Probe launched over claims baby mistakenly given COVID jab
ISTANBUL
Turkey’s Health Ministry has launched a probe following allegations by an expert that a baby was mistakenly given a COVID-19 vaccine.
The issue became a hotly debated matter after a professor earlier suggested that at some community health centers’ coronavirus jabs are being administered to babies.
Doctors’ associations reacted against his statement while anti-vaxxers tried to seize the opportunity by claiming that babies are used as “objects for experiment.”
“At times there could be mistakes. COVID vaccines are mistakenly given to six-month-old babies instead of measles or hepatitis-B jabs. But no side effects have been detected; the jabs even boosted their antibodies,” said Professor Zafer Kurugöl, an expert in pediatric infectious diseases at Ege University in an interview with private broadcaster NTV.
Kurugöl also suggested that he would publish the results of infant vaccination in a respectable medical journal.
He later backtracked from his initial statement and said that “not babies” but only one baby, who was one month old at that time, was erroneously given the COVID-19 vaccine on July 1.
However, his claims were met with a strong reaction from doctors’ associations and the Health Ministry launched probes into Kurugöl and the incident that occurred in the western province of İzmir.
“Those claims are unacceptable. Our ministry has a strong and safe vaccine tracking system.

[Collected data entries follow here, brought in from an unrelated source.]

(* ===== verification/LvsStoreProps.v ===== *)
(** * Pools: properties

    What SPDK documents of bdevs and lvol stores is [PoolLaws].  Shown are what
    [create_or_import], [import_from_args], [export] and [destroy] leave behind
    when they succeed and when they fail. *)

From Stdlib Require Import Ascii String.
From S2P Require Import Prelude Text Wp Errors NexusChild NexusErrors LvsErrors LvsLvol LvsMoves LvsStore.
Import LvsErr Lvol LvolMoves Lvs.

#[local] Open Scope Z_scope.

Module LvsProps.

(** What does not change while a bdev exists: its driver, the bdev below it if
    it encrypts, and its URI. *)
Record disk := mkDisk { d_driver : string; d_crypto : option string; d_uri : option string }.

Definition disk_of_bdev (b : bdev_info) : disk := mkDisk (driver b) (crypto_base b) (uri_original b).

Definition disks `{Pools} (s : spdk) : gmap string disk :=
  disk_of_bdev <$> filter (λ nb : string * bdev_info, driver nb.2 ≠ "lvol"%string) (bdevs s).

Definition same_pools `{Pools} (s s' : spdk) : Prop :=
  stores s' = stores s ∧ disks s' = disks s ∧ ∀ st, stall_timeout s' st = stall_timeout s st.

(** Neither a store nor an encrypting bdev is on the bdev. *)
Definition unused `{Pools} (n : string) (s : spdk) : Prop :=
  (∀ st, store_base s st ≠ Some n) ∧ ∀ c d, disks s !! c = Some d → d_crypto d ≠ Some n.

Definition stored `{Pools} (s s' : spdk) (st : nat) (i : store_info) : Prop :=
  stores s !! st = None ∧ stores s' = <[st := i]> (stores s).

Every single vaccine is tracked digitally from the warehouses until it is given to a person,” the ministry said in a statement.

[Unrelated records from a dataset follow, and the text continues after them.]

(* ===== verification/LvsStall.v ===== *)
(** * Pools: stalled I/O

    SPDK reports I/O that takes too long, completes resets and reads of the
    superblock, and the first reactor runs the futures that were sent to it, in
    any interleaving. *)

From Stdlib Require Import Ascii String.
From S2P Require Import Prelude Text Wp Errors NexusChild NexusErrors LvsErrors LvsLvol LvsMoves LvsStore LvsStoreProps.
Import LvsErr Lvol LvolMoves Lvs LvsProps.

#[local] Open Scope Z_scope.

Module LvsStall.

(** What is still outstanding. *)
Definition same_pending `{Pools} (s s' : spdk) : Prop := resets s' = resets s ∧ reads s' = reads s.

Class StallLaws `{PO : Pools} : Prop := {
  store_name_c s st i : stores s !! st = Some i → has NUL (store_name i) = false;
  timeout_pending st t s : same_pending s (fst (vbdev_lvs_set_timeout st t s));
  reset_law st s s' rc : vbdev_lvs_bs_bdev_reset st s = (s', rc) →
    same_pools s s' ∧ reads s' = reads s ∧ resets s' = if rc =? 0 then resets s ++ [st] else resets s;
  read_super_law st s : same_pools s (bs_read_super st s) ∧ resets (bs_read_super st s) = resets s ∧
    reads (bs_read_super st s) = reads s ++ [st]
}.

Section Stall.
Context `{PL : PoolLaws} {SL : StallLaws} (env : PoolEnv).

Implicit Types w : World.

Inductive stall_step w : World → Prop :=
| step_timeout st : is_Some (stores (sp w) !! st) → stall_step w (fst (lvstore_timeout_cb (E := LvsError) st w))
| step_reset st l1 l2 s : is_Some (stores (sp w) !! st) → same_pools (sp w) s → reads s = reads (sp w) →
    resets (sp w) = l1 ++ st :: l2 → resets s = l1 ++ l2 →
    stall_step w (fst (lvstore_reset_cb (E := LvsError) st (set_sp s w)))
| step_read now st l1 l2 s : is_Some (stores (sp w) !! st) → same_pools (sp w) s → resets s = resets (sp w) →
    reads (sp w) = l1 ++ st :: l2 → reads s = l1 ++ l2 →
    stall_step w (fst (bs_super_read_cb (E := LvsError) env now st (set_sp s w)))
| step_task t ts : tasks w = t :: ts → stall_step w (fst (run_task (E := LvsError) t (set_tasks ts w))).

Definition max_entries : Z := wrap64 (io_stall_transition_threshold env * 10).

(** A pool that is not stalled is watched.  For one that is stalled its recovery
    is under way.  The instants of recoveries are bounded. *)
Record healthy w : Prop := mkHealthy {
  h_watched st i p : stores (sp w) !! st = Some i → infos w !! store_name i = Some p → io_stalled p = false →
    stall_timeout (sp w) st = io_stall_deadline env;
  h_pending st i p : stores (sp w) !! st = Some i → infos w !! store_name i = Some p → io_stalled p = true →
    st ∈ resets (sp w) ∨ ReadSuper (store_name i) ∈ tasks w ∨ st ∈ reads (sp w);
  h_bounded n p : infos w !! n = Some p → Z.of_nat (length (transition_timestamps p)) ≤ max_entries
}.

Lemma set_stalled_lookup b n w n' :
  infos (set_stalled b n w) !! n' =
    if decide (n' = n) then (λ p, mkPoolInfo b (transition_timestamps p)) <$> infos w !! n else infos w !! n'.
Proof.
  unfold set_stalled. simpl. case_decide; [subst; by rewrite lookup_alter_eq|by rewrite lookup_alter_ne].
Qed.

(** The state of a pool was changed, and the rest of the world is as before, but
    for what is outstanding, which only grew. *)
Lemma healthy_update w w' st i q :
  healthy w → stores (sp w) !! st = Some i → stores (sp w') = stores (sp w) →
  (∀ st', st' ≠ st → stall_timeout (sp w') st' = stall_timeout (sp w) st') →
  (∀ x, x ≠ st → x ∈ resets (sp w) → x ∈ resets (sp w')) → (∀ x, x ≠ st → x ∈ reads (sp w) → x ∈ reads (sp w')) →
  (∀ n, ReadSuper n ∈ tasks w → ReadSuper n ∈ tasks w') →
  (∀ n, n ≠ store_name i → infos w' !! n = infos w !! n) → infos w' !! store_name i = Some q →
  (io_stalled q = false → stall_timeout (sp w') st = io_stall_deadline env) →
  (io_stalled q = true → st ∈ resets (sp w') ∨ ReadSuper (store_name i) ∈ tasks w' ∨ st ∈ reads (sp w')) →
  Z.of_nat (length (transition_timestamps q)) ≤ max_entries → healthy w'.
Proof.
  intros [H1 H2 H3] Hst Hs Ht Hr Hrd Htk Hi Hq Hw Hp Hlen. split.
  - intros st' i' p Hst' Hp' Hf. rewrite Hs in Hst'. destruct (decide (st' = st)) as [->|Hne].
    + assert (i' = i) as -> by congruence. assert (p = q) as -> by congruence. auto.
    + rewrite Ht by done. apply (H1 st' i' p Hst'); [|done]. rewrite <- Hi; [done|]. intros Hn. by destruct Hne; eapply by_name_unique.
  - intros st' i' p Hst' Hp' Hf. rewrite Hs in Hst'. destruct (decide (st' = st)) as [->|Hne].
    + assert (i' = i) as -> by congruence. assert (p = q) as -> by congruence. auto.
    + destruct (H2 st' i' p Hst') as [|[|]]; [|done|auto..]. rewrite <- Hi; [done|]. intros Hn. by destruct Hne; eapply by_name_unique.
  - intros n p Hn. destruct (decide (n = store_name i)) as [->|Hne]; [congruence|]. rewrite Hi in Hn by done. eauto.
Qed.

Lemma timeout_healthy st w : healthy w → is_Some (stores (sp w) !! st) → healthy (fst (lvstore_timeout_cb (E := LvsError) st w)).
Proof.
  intros Hh [i Hst]. assert (Hwp : wp (lvstore_timeout_cb (E := LvsError) st) (λ _ w', healthy w') w); [|unfold wp in Hwp; by destruct (lvstore_timeout_cb st w)].
  unfold lvstore_timeout_cb, mark_io_stalled. wp_step. apply wp_store_of; [|congruence]. intros i' Hi'. assert (i = i') as -> by congruence. do 2 wp_step.
  destruct (infos w !! store_name i') as [p|] eqn:Hp; [|by wp_step]. destruct (io_stalled p) eqn:Hst'; [by wp_step|].
  do 3 wp_step. apply wp_spdk_call. intros s1 rc Hreset. simpl in Hreset. destruct (reset_law _ _ _ _ Hreset) as ((Hs & _ & Ht) & Hrd & Hrs).
  pose proof (h_bounded w Hh _ _ Hp) as Hlen. pose proof (h_watched w Hh _ _ _ Hst Hp Hst') as Hwatch.
  assert (Hother : ∀ n, n ≠ store_name i' → infos (set_stalled true (store_name i') w) !! n = infos w !! n).
  { intros n Hn. rewrite set_stalled_lookup. by rewrite decide_False. }
  assert (Hself : infos (set_stalled true (store_name i') w) !! store_name i' = Some (mkPoolInfo true (transition_timestamps p))).
  { rewrite set_stalled_lookup, decide_True by done. by rewrite Hp. }
  assert (Hresets : ∀ x, x ∈ resets (sp w) → x ∈ resets s1).
  { intros x Hx. rewrite Hrs. destruct (rc =? 0); [|done]. apply elem_of_app. by left. }
  destruct (Z.eqb_spec rc (- ENOTSUP_rc)) as [->|Hrc]; [|destruct (Z.eqb_spec rc 0) as [->|Hrc0]; cbn [negb]].
  - unfold send_future. wp_steps. eapply (healthy_update w _ st i' _ Hh Hst); simpl; [done|intros; by rewrite Ht|auto|by rewrite Hrd|set_solver|exact Hother|
      exact Hself|done|set_solver|done].
  - unfold send_future. wp_steps. eapply (healthy_update w _ st i' _ Hh Hst); simpl; [done|intros; by rewrite Ht|auto|by rewrite Hrd|set_solver|exact Hother|
      exact Hself|done| |done]. rewrite Hrs. set_solver.
  - wp_step. eapply (healthy_update w _ st i' (mkPoolInfo false (transition_timestamps p)) Hh Hst); simpl; [done|intros; by rewrite Ht|auto|by rewrite Hrd|done| | |by rewrite Ht|done|done].
    + intros n Hn. simpl. rewrite lookup_alter_ne by done. by apply Hother.
    + simpl. rewrite lookup_alter_eq. by setoid_rewrite Hself.
Qed.

Lemma reset_healthy st l1 l2 s w :
  healthy w → is_Some (stores (sp w) !! st) → same_pools (sp w) s → reads s = reads (sp w) →
  resets (sp w) = l1 ++ st :: l2 → resets s = l1 ++ l2 → healthy (fst (lvstore_reset_cb (E := LvsError) st (set_sp s w))).
Proof.
  intros [H1 H2 H3] [i Hst] (Hs & _ & Ht) Hrd Hr1 Hr2. unfold lvstore_reset_cb, mbind, ST_bind, store_of. simpl. rewrite Hs, Hst.
  simpl. split; simpl; [intros st' i' p; rewrite Hs, Ht; eauto| |eauto].
  intros st' i' p Hst' Hp Hf. rewrite Hs in Hst'. destruct (H2 st' i' p Hst' Hp Hf) as [Hin|[Hin|Hin]]; [|set_solver|rewrite Hrd; auto].
  rewrite Hr1 in Hin. apply elem_of_app in Hin as [Hin|Hin]; [left; rewrite Hr2; set_solver|].
  apply elem_of_cons in Hin as [->|Hin]; [|left; rewrite Hr2; set_solver]. simplify_eq. set_solver.
Qed.

Lemma bounded_push {A} (ts : list A) now max :
  0 < max → Z.of_nat (length ts) ≤ max → Z.of_nat (length ((if Z.of_nat (length ts) =? max then tail ts else ts) ++ [now])) ≤ max.
Proof. intros Hm Hl. rewrite length_app. simpl. destruct (Z.eqb_spec (Z.of_nat (length ts)) max); [destruct ts; simpl in *; lia|lia]. Qed.

(** SPDK accepts every timeout. *)
Definition timeouts_work : Prop := ∀ st t s, snd (vbdev_lvs_set_timeout st t s) = 0.

Lemma read_healthy now st l1 l2 s w :
  timeouts_work → 0 < max_entries →
  healthy w → is_Some (stores (sp w) !! st) → same_pools (sp w) s → resets s = resets (sp w) →
  reads (sp w) = l1 ++ st :: l2 → reads s = l1 ++ l2 → healthy (fst (bs_super_read_cb (E := LvsError) env now st (set_sp s w))).
Proof.
  intros Htw Hmax Hh [i Hst] (Hs & _ & Ht) Hrs Hr1 Hr2. pose proof Hh as [H1 H2 H3].
  assert (Hwp : wp (bs_super_read_cb (E := LvsError) env now st) (λ _ w', healthy w') (set_sp s w)); [|unfold wp in Hwp; by destruct (bs_super_read_cb env now st _)].
  assert (Hoth : ∀ x, x ≠ st → x ∈ reads (sp w) → x ∈ reads s) by (rewrite Hr1, Hr2; set_solver).
  unfold bs_super_read_cb, mark_io_resumed. wp_step. apply wp_store_of; simpl; rewrite Hs; [|congruence]. intros i' Hi'. assert (i = i') as -> by congruence. do 2 wp_step.
  cbn [infos set_sp]. assert (Hskip : (∀ p, infos w !! store_name i' = Some p → io_stalled p = false) → healthy (set_sp s w)).
  { intros Hno. split; simpl; [intros st' i2 p; rewrite Hs, Ht; eauto| |eauto]. intros st' i2 p. rewrite Hs, Hrs. intros Hst' Hp Hf.
    destruct (H2 st' i2 p Hst' Hp Hf) as [|[|Hin]]; [auto..|]. right; right. apply Hoth; [|done]. intros ->. simplify_eq. rewrite (Hno p Hp) in Hf. done. }
  destruct (infos w !! store_name i') as [p|] eqn:Hp; [|wp_step; by apply Hskip]. destruct (io_stalled p) eqn:Hst'; cbn [negb].
  2:{ wp_step. apply Hskip. intros; by simplify_eq. }
  do 2 wp_step. apply wp_intro. intros w2 r2 Hrun. unfold enable_stall_detection, spdk_call, on_spdk, mbind, ST_bind in Hrun. simpl in Hrun.
  destruct (vbdev_lvs_set_timeout st (io_stall_deadline env) s) as [s2 rc] eqn:Hset. unfold mret, ST_ret in Hrun. simplify_eq.
  destruct (timeout_law _ _ _ _ _ Hset) as (Hs2 & _ & Ht2). pose proof (timeout_pending st (io_stall_deadline env) s) as [Hp1 Hp2].
  specialize (Htw st (io_stall_deadline env) s). rewrite Hset in *. simpl in Htw, Hp1, Hp2. subst rc.
  eapply (healthy_update w _ st i' _ Hh Hst); simpl; [by rewrite Hs2| | | |done| |apply lookup_insert_eq| |done|].
  - intros st2 Hne. rewrite Ht2, Ht. simpl. by destruct (Nat.eqb_spec st2 st).
  - by rewrite Hp1, Hrs.
  - by rewrite Hp2.
  - intros n Hn. by rewrite lookup_insert_ne.
  - intros _. by rewrite Ht2, Nat.eqb_refl.
  - apply bounded_push; [done|by eapply H3].
Qed.

Lemma task_healthy t ts w : healthy w → tasks w = t :: ts → healthy (fst (run_task (E := LvsError) t (set_tasks ts w))).
Proof.
  intros [H1 H2 H3] Htk. assert (Hwp : wp (run_task (E := LvsError) t) (λ _ w', healthy w') (set_tasks ts w)); [|unfold wp in Hwp; by destruct (run_task t _)].
  unfold run_task.
  assert (Hskip : (∀ n, t = ReadSuper n → ∀ st i, stores (sp w) !! st = Some i → store_name i ≠ n) → healthy (set_tasks ts w)).
  { intros Hno. split; simpl; [eauto| |eauto]. intros st i p Hst Hp Hf. destruct (H2 st i p Hst Hp Hf) as [|[Hin|]]; [auto| |auto].
    rewrite Htk in Hin. apply elem_of_cons in Hin as [He|]; [|auto]. by destruct (Hno (store_name i) (eq_sym He) st i). }
  destruct t as [name|name]; wp_step; apply wp_lookup; simpl.
  - intros _. by apply Hskip.
  - intros _. destruct (lvs_by_name (sp w) name) as [st|] eqn:Hl; [|wp_step; by apply Hskip].
    apply by_name_law in Hl as (i & Hst & <-). unfold disable_stall_detection. wp_step. apply wp_store_of; simpl; [|congruence].
    intros i' Hi'. assert (i = i') as -> by congruence. do 2 wp_step. destruct (is_stalled (store_name i') (set_tasks ts w)) eqn:Hstalled; [|wp_step; by apply Hskip].
    unfold is_stalled in Hstalled. simpl in Hstalled. destruct (infos w !! store_name i') as [p|] eqn:Hp; [|done]. simpl in Hstalled.
    wp_step. apply wp_spdk_call. intros s2 rc Hset. wp_step. simpl in Hset. destruct (timeout_law _ _ _ _ _ Hset) as (Hs2 & _ & Ht2).
    pose proof (timeout_pending st 0 (sp w)) as [Hp1 Hp2]. rewrite Hset in Hp1, Hp2. simpl in Hp1, Hp2.
    eapply (healthy_update (set_tasks ts w) _ st i' p); simpl; [by apply Hskip|done|done| |by rewrite Hp1|by rewrite Hp2|done|done|done|congruence| |by eapply H3].
    + intros st2 Hne. rewrite Ht2. destruct (Nat.eqb_spec st2 st); [done|]. by rewrite andb_false_r.
    + intros Hf. rewrite Hp1, Hp2. destruct (H2 st i' p Hst Hp Hf) as [|[Hin|]]; [auto| |auto]. rewrite Htk in Hin.
      apply elem_of_cons in Hin as [?|]; [done|auto].
  - intros Hnul. apply Hskip. intros n [= <-] st i Hst He. subst. pose proof (store_name_c _ _ _ Hst). congruence.
  - intros _. destruct (lvs_by_name (sp w) name) as [st|] eqn:Hl.
    2:{ wp_step. apply Hskip. intros n [= <-] st i Hst He. assert (lvs_by_name (sp w) name = Some st) by (apply by_name_law; eauto). congruence. }
    apply by_name_law in Hl as (i & Hst & <-). wp_step. destruct (read_super_law st (sp w)) as ((Hs & _ & Ht) & Hrs & Hrd).
    split; simpl; [intros st' i' p; rewrite Hs, Ht; eauto| |eauto]. intros st' i' p. rewrite Hs. intros Hst' Hp Hf. rewrite Hrs, Hrd.
    destruct (H2 st' i' p Hst' Hp Hf) as [|[Hin|]]; [auto| |set_solver]. rewrite Htk in Hin.
    apply elem_of_cons in Hin as [[= He]|]; [|auto]. assert (st' = st) as -> by (by eapply by_name_unique). set_solver.
Qed.

(** Stall detection: whatever the order of timeouts, completed resets,
    completed reads of the superblock and the futures run by the reactor, a
    pool that is not stalled has its I/O watched, a pool that is stalled has a
    reset, a future or a read outstanding that leads to its recovery, and
    the number of recoveries that are remembered is bounded.  Disabling the
    detection late never disables it on a pool that has recovered. *)
Theorem stall_detection_healthy w w' :
  timeouts_work → 0 < max_entries → healthy w → rtc stall_step w w' → healthy w'.
Proof.
  intros Htw Hmax Hh Hsteps. revert Hh. apply (rtc_invariant stall_step healthy w w'); [|done]. clear w w' Hsteps.
  intros w w' Hstep Hh. destruct Hstep.
  - by apply timeout_healthy.
  - by eapply reset_healthy.
  - by eapply read_healthy.
  - by apply task_healthy.
Qed.

End Stall.
End LvsStall.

It added that an investigation is ongoing, which was launched after health workers reported the case, regarding this incident that occurred in İzmir.
“The patient has been closely watched and there has been no problems with regard to this individual’s health,” the ministry said, noting that a probe was also launched into Kurugöl over his claims.
Meanwhile, the Turkish Medical Association (TBB) slammed Kurugöl for his statement, which the association said might lead to the spread of vaccine hesitancy and disregard all the hard labor healthcare workers are carrying out during the pandemic.
“We are stunned by Kurugöl’s statement and we, as healthcare personnel, do not deserve our efforts to be wasted in such a way,” the TTB said in a statement.
Officials, particularly Health Minister Fahrettin Koca, are relentlessly urging people to get their vaccines against the deadly virus especially at a time when the daily number of infections has been on the rise for some time.
Since Turkey launched its inoculation drive, more than 107 million doses of COVID-19 jabs have been administered. Over 43 million people, which corresponds to 69 percent of the population aged 18 and above, have been given two doses of the vaccine, while more than 53 million people, or close to 86 percent of the adult population, have received the first dose of the jab.